Records from a dataset
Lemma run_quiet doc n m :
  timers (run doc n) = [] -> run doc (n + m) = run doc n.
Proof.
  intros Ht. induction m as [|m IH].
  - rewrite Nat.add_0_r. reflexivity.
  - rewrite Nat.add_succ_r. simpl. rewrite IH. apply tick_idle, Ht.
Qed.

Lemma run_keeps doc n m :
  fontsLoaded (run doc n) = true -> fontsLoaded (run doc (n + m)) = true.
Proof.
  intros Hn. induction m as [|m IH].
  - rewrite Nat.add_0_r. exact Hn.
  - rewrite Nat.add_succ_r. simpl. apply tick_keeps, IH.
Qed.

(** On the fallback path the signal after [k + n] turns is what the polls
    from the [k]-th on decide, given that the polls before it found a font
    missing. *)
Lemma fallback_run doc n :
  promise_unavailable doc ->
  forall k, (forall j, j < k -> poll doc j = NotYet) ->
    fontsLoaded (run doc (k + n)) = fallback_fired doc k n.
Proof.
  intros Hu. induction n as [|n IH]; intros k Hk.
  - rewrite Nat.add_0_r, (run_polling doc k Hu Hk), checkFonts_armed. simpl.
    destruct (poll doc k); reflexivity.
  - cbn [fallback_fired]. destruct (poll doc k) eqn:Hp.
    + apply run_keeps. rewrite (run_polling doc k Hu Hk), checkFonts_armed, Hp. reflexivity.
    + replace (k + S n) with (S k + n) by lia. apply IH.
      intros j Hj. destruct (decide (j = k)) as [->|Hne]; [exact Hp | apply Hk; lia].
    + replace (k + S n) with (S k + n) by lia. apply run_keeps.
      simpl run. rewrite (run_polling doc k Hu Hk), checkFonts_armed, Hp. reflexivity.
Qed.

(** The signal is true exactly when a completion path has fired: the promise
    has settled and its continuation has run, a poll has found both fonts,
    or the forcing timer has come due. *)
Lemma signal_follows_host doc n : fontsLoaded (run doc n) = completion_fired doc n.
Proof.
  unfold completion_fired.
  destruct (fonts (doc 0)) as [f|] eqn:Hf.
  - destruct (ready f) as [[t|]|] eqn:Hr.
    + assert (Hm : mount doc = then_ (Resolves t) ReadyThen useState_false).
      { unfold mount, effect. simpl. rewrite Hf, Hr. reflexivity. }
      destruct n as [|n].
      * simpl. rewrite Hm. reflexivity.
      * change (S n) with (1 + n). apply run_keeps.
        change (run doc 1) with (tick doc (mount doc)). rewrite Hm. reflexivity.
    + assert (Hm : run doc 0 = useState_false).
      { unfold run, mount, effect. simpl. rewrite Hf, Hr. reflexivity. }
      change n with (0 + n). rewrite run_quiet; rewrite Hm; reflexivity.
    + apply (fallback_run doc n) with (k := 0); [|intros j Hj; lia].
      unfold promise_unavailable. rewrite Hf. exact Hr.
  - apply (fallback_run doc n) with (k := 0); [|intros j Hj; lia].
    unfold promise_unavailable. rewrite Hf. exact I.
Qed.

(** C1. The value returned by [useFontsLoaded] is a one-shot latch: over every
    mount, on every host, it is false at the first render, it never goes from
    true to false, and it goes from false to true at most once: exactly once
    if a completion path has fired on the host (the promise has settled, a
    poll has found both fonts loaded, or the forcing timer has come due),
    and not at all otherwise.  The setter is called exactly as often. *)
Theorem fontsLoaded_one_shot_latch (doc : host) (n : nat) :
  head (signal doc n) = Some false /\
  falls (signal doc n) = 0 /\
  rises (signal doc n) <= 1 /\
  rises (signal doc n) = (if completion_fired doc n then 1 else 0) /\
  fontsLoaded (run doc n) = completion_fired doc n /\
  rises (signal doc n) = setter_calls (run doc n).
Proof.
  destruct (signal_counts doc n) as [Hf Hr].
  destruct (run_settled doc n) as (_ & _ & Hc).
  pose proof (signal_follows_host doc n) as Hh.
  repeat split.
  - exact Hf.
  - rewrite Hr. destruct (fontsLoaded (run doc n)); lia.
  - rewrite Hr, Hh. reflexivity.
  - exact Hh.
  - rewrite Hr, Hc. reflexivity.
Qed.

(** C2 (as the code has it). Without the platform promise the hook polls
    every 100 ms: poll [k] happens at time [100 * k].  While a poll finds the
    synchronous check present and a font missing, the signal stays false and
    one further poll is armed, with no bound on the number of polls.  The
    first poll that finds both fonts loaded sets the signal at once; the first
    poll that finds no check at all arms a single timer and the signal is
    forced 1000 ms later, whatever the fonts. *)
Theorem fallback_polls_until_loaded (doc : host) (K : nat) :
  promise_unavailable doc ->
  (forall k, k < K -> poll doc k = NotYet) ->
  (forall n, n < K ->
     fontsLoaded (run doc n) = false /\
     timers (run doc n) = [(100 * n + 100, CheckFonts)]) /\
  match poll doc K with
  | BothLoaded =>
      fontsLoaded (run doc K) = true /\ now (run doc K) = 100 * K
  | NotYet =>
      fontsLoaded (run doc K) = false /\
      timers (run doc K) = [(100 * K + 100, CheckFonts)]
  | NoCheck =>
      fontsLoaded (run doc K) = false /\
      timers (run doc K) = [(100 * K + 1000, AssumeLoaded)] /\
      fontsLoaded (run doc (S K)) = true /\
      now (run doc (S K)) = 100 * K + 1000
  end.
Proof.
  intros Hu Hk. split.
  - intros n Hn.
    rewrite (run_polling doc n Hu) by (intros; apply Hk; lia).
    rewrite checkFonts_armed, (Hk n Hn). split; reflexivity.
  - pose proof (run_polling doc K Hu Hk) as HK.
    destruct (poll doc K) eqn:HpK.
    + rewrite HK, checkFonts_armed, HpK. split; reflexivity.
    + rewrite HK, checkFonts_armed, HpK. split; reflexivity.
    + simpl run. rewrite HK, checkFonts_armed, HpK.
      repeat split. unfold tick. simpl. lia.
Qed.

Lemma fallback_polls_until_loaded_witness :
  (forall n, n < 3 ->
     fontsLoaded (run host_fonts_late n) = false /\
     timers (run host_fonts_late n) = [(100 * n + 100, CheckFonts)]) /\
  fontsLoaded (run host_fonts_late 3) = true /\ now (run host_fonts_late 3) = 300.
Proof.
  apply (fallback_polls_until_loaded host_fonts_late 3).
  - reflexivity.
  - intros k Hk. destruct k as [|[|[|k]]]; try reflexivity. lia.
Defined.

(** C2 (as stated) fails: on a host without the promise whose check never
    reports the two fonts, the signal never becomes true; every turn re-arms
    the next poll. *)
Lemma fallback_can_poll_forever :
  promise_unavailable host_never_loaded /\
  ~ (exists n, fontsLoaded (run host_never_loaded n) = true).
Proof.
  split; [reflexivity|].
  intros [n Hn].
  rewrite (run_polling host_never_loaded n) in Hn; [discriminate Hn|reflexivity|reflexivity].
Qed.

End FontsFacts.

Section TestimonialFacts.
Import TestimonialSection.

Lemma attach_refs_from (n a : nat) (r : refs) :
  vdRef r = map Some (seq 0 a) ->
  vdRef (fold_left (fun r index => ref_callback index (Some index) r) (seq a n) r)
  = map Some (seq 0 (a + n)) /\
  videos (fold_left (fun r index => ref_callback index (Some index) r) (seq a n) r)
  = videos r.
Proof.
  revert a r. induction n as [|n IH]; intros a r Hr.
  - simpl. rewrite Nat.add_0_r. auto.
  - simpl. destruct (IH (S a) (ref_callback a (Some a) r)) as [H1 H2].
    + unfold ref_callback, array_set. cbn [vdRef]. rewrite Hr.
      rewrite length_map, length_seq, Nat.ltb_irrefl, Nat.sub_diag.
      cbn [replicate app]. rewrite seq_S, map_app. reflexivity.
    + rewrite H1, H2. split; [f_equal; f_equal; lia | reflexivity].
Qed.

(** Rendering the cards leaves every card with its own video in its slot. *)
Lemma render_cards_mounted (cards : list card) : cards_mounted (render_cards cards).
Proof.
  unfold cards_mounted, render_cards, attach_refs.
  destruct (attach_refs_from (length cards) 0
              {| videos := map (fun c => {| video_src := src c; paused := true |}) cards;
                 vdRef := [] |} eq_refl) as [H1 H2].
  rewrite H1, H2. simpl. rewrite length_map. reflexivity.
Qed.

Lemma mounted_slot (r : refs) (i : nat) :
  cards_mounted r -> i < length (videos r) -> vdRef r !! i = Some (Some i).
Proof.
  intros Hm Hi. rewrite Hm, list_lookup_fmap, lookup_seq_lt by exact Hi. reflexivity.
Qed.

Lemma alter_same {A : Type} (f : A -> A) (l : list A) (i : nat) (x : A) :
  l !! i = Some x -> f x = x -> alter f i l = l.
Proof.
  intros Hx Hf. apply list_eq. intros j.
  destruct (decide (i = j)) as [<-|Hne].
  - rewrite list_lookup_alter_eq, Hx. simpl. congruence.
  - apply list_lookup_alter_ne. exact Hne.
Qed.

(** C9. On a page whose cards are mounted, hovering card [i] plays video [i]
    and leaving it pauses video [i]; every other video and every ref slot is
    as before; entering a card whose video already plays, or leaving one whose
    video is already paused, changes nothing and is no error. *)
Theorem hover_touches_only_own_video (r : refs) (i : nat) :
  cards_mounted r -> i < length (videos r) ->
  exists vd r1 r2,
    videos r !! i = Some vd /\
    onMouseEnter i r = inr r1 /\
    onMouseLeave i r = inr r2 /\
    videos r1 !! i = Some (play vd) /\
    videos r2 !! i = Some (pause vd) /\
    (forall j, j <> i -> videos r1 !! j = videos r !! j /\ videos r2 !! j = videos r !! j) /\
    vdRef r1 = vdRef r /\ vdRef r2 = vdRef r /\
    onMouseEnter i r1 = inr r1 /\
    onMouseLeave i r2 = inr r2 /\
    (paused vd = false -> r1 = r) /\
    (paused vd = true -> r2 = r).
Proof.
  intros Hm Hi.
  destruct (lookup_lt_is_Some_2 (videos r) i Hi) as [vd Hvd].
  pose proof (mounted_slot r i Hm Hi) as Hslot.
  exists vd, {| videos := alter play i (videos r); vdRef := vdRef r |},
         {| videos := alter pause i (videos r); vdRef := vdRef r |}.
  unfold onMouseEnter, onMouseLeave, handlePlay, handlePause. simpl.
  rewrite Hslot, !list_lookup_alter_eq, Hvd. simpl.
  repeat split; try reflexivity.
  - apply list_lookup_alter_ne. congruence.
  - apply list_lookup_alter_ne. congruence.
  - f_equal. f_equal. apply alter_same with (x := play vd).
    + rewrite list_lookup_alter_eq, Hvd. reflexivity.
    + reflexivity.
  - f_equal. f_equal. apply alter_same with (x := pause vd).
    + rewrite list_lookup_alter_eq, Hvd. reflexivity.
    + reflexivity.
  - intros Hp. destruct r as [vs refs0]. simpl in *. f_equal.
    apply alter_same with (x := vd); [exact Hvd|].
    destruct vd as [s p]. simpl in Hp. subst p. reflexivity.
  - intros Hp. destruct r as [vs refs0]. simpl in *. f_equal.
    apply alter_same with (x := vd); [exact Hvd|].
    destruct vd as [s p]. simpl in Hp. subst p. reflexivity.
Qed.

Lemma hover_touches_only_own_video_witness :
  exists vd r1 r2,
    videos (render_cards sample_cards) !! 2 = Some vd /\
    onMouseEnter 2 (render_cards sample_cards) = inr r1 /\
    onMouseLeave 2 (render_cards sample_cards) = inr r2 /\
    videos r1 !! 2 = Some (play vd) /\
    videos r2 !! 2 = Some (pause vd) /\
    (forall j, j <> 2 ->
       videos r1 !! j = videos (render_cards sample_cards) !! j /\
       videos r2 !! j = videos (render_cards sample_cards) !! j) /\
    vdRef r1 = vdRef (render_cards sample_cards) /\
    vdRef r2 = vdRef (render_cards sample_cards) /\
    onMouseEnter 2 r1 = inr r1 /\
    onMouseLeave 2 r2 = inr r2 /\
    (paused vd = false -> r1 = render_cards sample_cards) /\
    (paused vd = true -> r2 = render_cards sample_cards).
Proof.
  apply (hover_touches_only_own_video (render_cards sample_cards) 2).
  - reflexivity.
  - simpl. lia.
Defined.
...
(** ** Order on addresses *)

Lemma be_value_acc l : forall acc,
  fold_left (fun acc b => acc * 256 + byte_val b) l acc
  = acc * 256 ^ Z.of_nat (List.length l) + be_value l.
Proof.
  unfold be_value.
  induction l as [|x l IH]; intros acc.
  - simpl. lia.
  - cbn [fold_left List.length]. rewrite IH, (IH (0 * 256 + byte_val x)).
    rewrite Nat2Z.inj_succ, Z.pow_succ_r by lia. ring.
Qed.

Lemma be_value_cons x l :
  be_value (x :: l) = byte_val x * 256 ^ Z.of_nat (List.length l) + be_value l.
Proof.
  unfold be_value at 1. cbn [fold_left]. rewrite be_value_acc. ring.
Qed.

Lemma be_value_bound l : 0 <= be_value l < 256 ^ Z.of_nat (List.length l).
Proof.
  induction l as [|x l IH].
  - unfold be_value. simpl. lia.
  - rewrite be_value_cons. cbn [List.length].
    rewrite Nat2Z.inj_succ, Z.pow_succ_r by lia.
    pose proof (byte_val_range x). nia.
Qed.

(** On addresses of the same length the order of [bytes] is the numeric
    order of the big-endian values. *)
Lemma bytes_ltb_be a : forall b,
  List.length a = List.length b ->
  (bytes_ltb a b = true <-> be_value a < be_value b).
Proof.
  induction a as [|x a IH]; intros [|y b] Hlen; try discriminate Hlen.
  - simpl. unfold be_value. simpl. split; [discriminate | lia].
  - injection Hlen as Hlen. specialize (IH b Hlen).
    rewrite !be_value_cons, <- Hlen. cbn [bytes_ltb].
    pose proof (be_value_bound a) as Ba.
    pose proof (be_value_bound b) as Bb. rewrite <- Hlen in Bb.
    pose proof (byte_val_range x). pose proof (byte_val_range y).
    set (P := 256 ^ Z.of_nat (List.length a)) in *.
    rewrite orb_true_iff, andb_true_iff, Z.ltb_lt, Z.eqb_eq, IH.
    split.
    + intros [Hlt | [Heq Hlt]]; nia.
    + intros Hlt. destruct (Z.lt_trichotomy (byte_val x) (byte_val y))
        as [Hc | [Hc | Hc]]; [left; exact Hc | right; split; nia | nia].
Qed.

ACTION ITEM:
Every line above in which the word "decide" occurs needs to be copied.

EXERCISE RESPONSE:
    from the [k]-th on decide, given that the polls before it found a font
      intros j Hj. destruct (decide (j = k)) as [->|Hne]; [exact Hp | apply Hk; lia].
  destruct (decide (i = j)) as [<-|Hne].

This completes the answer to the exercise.